Copy out exactly the lines from the first line of the material below through the line containing "ArgumentsRegisters : gset GlobalVariable;", and nothing beyond them.
*** Opening of Available data ***
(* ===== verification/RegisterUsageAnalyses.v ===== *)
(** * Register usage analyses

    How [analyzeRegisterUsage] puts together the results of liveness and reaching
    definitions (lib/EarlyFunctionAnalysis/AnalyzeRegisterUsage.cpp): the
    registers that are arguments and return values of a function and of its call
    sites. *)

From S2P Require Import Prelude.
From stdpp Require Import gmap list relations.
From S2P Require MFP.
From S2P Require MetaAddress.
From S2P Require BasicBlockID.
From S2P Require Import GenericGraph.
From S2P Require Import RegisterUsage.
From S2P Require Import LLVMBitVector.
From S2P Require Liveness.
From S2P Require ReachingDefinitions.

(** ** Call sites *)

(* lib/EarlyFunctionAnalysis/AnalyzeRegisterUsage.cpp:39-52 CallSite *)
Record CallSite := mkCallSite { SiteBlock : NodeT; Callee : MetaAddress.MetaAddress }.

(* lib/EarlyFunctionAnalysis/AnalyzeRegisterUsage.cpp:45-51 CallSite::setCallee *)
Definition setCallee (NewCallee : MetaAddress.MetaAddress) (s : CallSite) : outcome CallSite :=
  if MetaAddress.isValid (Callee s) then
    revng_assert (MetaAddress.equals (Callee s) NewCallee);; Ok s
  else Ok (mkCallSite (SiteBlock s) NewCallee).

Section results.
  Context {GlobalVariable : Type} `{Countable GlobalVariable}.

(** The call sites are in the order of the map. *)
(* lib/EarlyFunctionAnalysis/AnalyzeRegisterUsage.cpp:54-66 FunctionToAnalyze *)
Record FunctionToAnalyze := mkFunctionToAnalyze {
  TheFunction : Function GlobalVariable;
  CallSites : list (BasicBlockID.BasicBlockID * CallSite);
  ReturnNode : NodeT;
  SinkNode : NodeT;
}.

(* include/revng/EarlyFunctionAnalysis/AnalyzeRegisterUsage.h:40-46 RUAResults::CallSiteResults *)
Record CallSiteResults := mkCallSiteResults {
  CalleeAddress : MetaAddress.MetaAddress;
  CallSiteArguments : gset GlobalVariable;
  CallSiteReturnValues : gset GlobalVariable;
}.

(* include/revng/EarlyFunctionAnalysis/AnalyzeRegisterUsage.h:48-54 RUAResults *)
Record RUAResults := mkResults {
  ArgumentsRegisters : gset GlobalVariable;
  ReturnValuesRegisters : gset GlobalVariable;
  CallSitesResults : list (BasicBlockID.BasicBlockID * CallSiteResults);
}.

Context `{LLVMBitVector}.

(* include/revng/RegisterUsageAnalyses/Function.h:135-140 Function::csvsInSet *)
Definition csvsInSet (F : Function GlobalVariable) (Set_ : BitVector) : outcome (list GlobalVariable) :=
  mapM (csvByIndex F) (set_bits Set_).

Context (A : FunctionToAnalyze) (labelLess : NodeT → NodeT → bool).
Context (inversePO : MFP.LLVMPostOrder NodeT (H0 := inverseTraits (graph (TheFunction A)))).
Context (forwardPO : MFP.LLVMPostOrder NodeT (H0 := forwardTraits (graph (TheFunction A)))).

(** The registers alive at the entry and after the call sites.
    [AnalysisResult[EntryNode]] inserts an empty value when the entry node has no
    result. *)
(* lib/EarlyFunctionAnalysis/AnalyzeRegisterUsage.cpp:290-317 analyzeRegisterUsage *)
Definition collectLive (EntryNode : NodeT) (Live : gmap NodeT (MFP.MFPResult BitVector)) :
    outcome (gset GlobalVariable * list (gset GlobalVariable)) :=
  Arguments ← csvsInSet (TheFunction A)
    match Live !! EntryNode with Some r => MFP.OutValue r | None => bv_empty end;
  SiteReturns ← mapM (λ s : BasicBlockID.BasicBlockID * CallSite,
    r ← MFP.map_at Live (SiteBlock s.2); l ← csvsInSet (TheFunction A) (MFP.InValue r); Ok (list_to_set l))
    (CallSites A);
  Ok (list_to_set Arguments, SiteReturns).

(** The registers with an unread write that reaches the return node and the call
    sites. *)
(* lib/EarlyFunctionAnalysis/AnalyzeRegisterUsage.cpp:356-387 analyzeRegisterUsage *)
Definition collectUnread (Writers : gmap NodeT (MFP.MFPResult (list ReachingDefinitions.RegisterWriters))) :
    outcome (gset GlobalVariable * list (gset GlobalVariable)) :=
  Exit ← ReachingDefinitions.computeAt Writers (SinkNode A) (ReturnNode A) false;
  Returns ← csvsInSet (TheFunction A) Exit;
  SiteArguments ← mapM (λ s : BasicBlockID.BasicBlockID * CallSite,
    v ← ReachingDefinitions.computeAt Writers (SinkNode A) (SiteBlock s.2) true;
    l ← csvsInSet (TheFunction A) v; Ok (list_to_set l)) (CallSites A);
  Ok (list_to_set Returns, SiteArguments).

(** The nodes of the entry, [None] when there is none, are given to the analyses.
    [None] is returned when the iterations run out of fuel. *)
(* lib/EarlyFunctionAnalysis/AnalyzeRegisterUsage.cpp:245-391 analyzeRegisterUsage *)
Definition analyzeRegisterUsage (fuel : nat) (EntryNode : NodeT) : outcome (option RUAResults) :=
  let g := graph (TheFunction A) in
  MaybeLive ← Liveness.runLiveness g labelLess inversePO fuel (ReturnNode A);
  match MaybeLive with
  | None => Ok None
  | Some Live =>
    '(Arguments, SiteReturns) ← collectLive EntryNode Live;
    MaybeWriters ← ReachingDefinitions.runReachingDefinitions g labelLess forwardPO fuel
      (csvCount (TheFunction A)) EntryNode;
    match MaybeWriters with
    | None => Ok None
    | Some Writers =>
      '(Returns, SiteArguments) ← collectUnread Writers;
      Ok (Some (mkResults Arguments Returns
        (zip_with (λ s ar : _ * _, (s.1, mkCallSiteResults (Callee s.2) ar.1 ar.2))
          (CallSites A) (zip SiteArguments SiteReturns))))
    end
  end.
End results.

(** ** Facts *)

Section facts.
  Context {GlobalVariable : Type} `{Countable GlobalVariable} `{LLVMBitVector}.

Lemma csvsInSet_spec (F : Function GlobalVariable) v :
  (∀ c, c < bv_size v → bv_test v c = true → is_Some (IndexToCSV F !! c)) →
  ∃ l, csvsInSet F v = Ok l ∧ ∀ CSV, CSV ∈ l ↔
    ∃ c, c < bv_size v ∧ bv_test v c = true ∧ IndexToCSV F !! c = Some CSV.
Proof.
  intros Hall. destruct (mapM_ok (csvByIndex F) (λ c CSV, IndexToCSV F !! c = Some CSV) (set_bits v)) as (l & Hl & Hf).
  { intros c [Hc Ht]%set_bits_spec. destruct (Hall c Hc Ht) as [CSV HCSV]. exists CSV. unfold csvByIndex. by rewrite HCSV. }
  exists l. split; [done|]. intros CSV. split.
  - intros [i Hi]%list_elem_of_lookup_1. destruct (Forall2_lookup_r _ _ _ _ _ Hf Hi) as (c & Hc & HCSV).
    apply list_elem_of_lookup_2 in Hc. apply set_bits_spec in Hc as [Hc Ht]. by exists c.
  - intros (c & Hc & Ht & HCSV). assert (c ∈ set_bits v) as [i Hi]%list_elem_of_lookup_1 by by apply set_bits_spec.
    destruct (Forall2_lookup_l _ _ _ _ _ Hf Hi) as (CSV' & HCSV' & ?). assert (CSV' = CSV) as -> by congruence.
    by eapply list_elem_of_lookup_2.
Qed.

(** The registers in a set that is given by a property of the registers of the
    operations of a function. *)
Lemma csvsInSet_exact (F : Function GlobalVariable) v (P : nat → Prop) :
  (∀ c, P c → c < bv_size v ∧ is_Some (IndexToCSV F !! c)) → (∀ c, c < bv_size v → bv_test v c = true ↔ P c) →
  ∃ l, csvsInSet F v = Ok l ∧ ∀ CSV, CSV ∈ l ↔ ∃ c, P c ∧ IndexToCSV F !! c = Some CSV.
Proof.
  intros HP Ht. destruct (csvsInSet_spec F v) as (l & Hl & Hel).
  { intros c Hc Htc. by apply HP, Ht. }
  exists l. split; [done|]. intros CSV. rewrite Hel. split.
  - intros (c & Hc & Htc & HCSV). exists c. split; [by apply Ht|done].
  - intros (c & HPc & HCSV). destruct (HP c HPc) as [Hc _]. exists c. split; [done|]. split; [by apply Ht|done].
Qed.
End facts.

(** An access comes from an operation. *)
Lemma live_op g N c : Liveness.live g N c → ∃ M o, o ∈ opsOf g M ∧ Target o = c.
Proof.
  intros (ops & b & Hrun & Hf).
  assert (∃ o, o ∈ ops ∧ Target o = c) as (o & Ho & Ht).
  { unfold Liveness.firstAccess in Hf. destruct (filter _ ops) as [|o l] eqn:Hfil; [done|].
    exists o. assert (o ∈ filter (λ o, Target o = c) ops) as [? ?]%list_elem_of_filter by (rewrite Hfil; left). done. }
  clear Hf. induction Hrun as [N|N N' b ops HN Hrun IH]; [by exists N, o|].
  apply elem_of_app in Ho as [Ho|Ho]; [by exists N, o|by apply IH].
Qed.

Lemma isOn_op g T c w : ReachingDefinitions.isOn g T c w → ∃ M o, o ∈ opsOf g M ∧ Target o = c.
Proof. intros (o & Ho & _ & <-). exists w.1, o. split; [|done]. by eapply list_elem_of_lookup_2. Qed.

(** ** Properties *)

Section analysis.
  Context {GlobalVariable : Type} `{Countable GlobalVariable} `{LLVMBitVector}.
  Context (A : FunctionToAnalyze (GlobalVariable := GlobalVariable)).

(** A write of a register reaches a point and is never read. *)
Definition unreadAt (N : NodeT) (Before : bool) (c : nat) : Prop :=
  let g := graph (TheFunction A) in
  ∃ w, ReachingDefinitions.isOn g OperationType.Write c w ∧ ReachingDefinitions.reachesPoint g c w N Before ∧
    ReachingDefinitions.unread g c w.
*** Close of Available data ***
▶ _Exercise solution_
(* ===== verification/RegisterUsageAnalyses.v ===== *)
(** * Register usage analyses

    How [analyzeRegisterUsage] puts together the results of liveness and reaching
    definitions (lib/EarlyFunctionAnalysis/AnalyzeRegisterUsage.cpp): the
    registers that are arguments and return values of a function and of its call
    sites. *)

From S2P Require Import Prelude.
From stdpp Require Import gmap list relations.
From S2P Require MFP.
From S2P Require MetaAddress.
From S2P Require BasicBlockID.
From S2P Require Import GenericGraph.
From S2P Require Import RegisterUsage.
From S2P Require Import LLVMBitVector.
From S2P Require Liveness.
From S2P Require ReachingDefinitions.

(** ** Call sites *)

(* lib/EarlyFunctionAnalysis/AnalyzeRegisterUsage.cpp:39-52 CallSite *)
Record CallSite := mkCallSite { SiteBlock : NodeT; Callee : MetaAddress.MetaAddress }.

(* lib/EarlyFunctionAnalysis/AnalyzeRegisterUsage.cpp:45-51 CallSite::setCallee *)
Definition setCallee (NewCallee : MetaAddress.MetaAddress) (s : CallSite) : outcome CallSite :=
  if MetaAddress.isValid (Callee s) then
    revng_assert (MetaAddress.equals (Callee s) NewCallee);; Ok s
  else Ok (mkCallSite (SiteBlock s) NewCallee).

Section results.
  Context {GlobalVariable : Type} `{Countable GlobalVariable}.

(** The call sites are in the order of the map. *)
(* lib/EarlyFunctionAnalysis/AnalyzeRegisterUsage.cpp:54-66 FunctionToAnalyze *)
Record FunctionToAnalyze := mkFunctionToAnalyze {
  TheFunction : Function GlobalVariable;
  CallSites : list (BasicBlockID.BasicBlockID * CallSite);
  ReturnNode : NodeT;
  SinkNode : NodeT;
}.

(* include/revng/EarlyFunctionAnalysis/AnalyzeRegisterUsage.h:40-46 RUAResults::CallSiteResults *)
Record CallSiteResults := mkCallSiteResults {
  CalleeAddress : MetaAddress.MetaAddress;
  CallSiteArguments : gset GlobalVariable;
  CallSiteReturnValues : gset GlobalVariable;
}.

(* include/revng/EarlyFunctionAnalysis/AnalyzeRegisterUsage.h:48-54 RUAResults *)
Record RUAResults := mkResults {
  ArgumentsRegisters : gset GlobalVariable;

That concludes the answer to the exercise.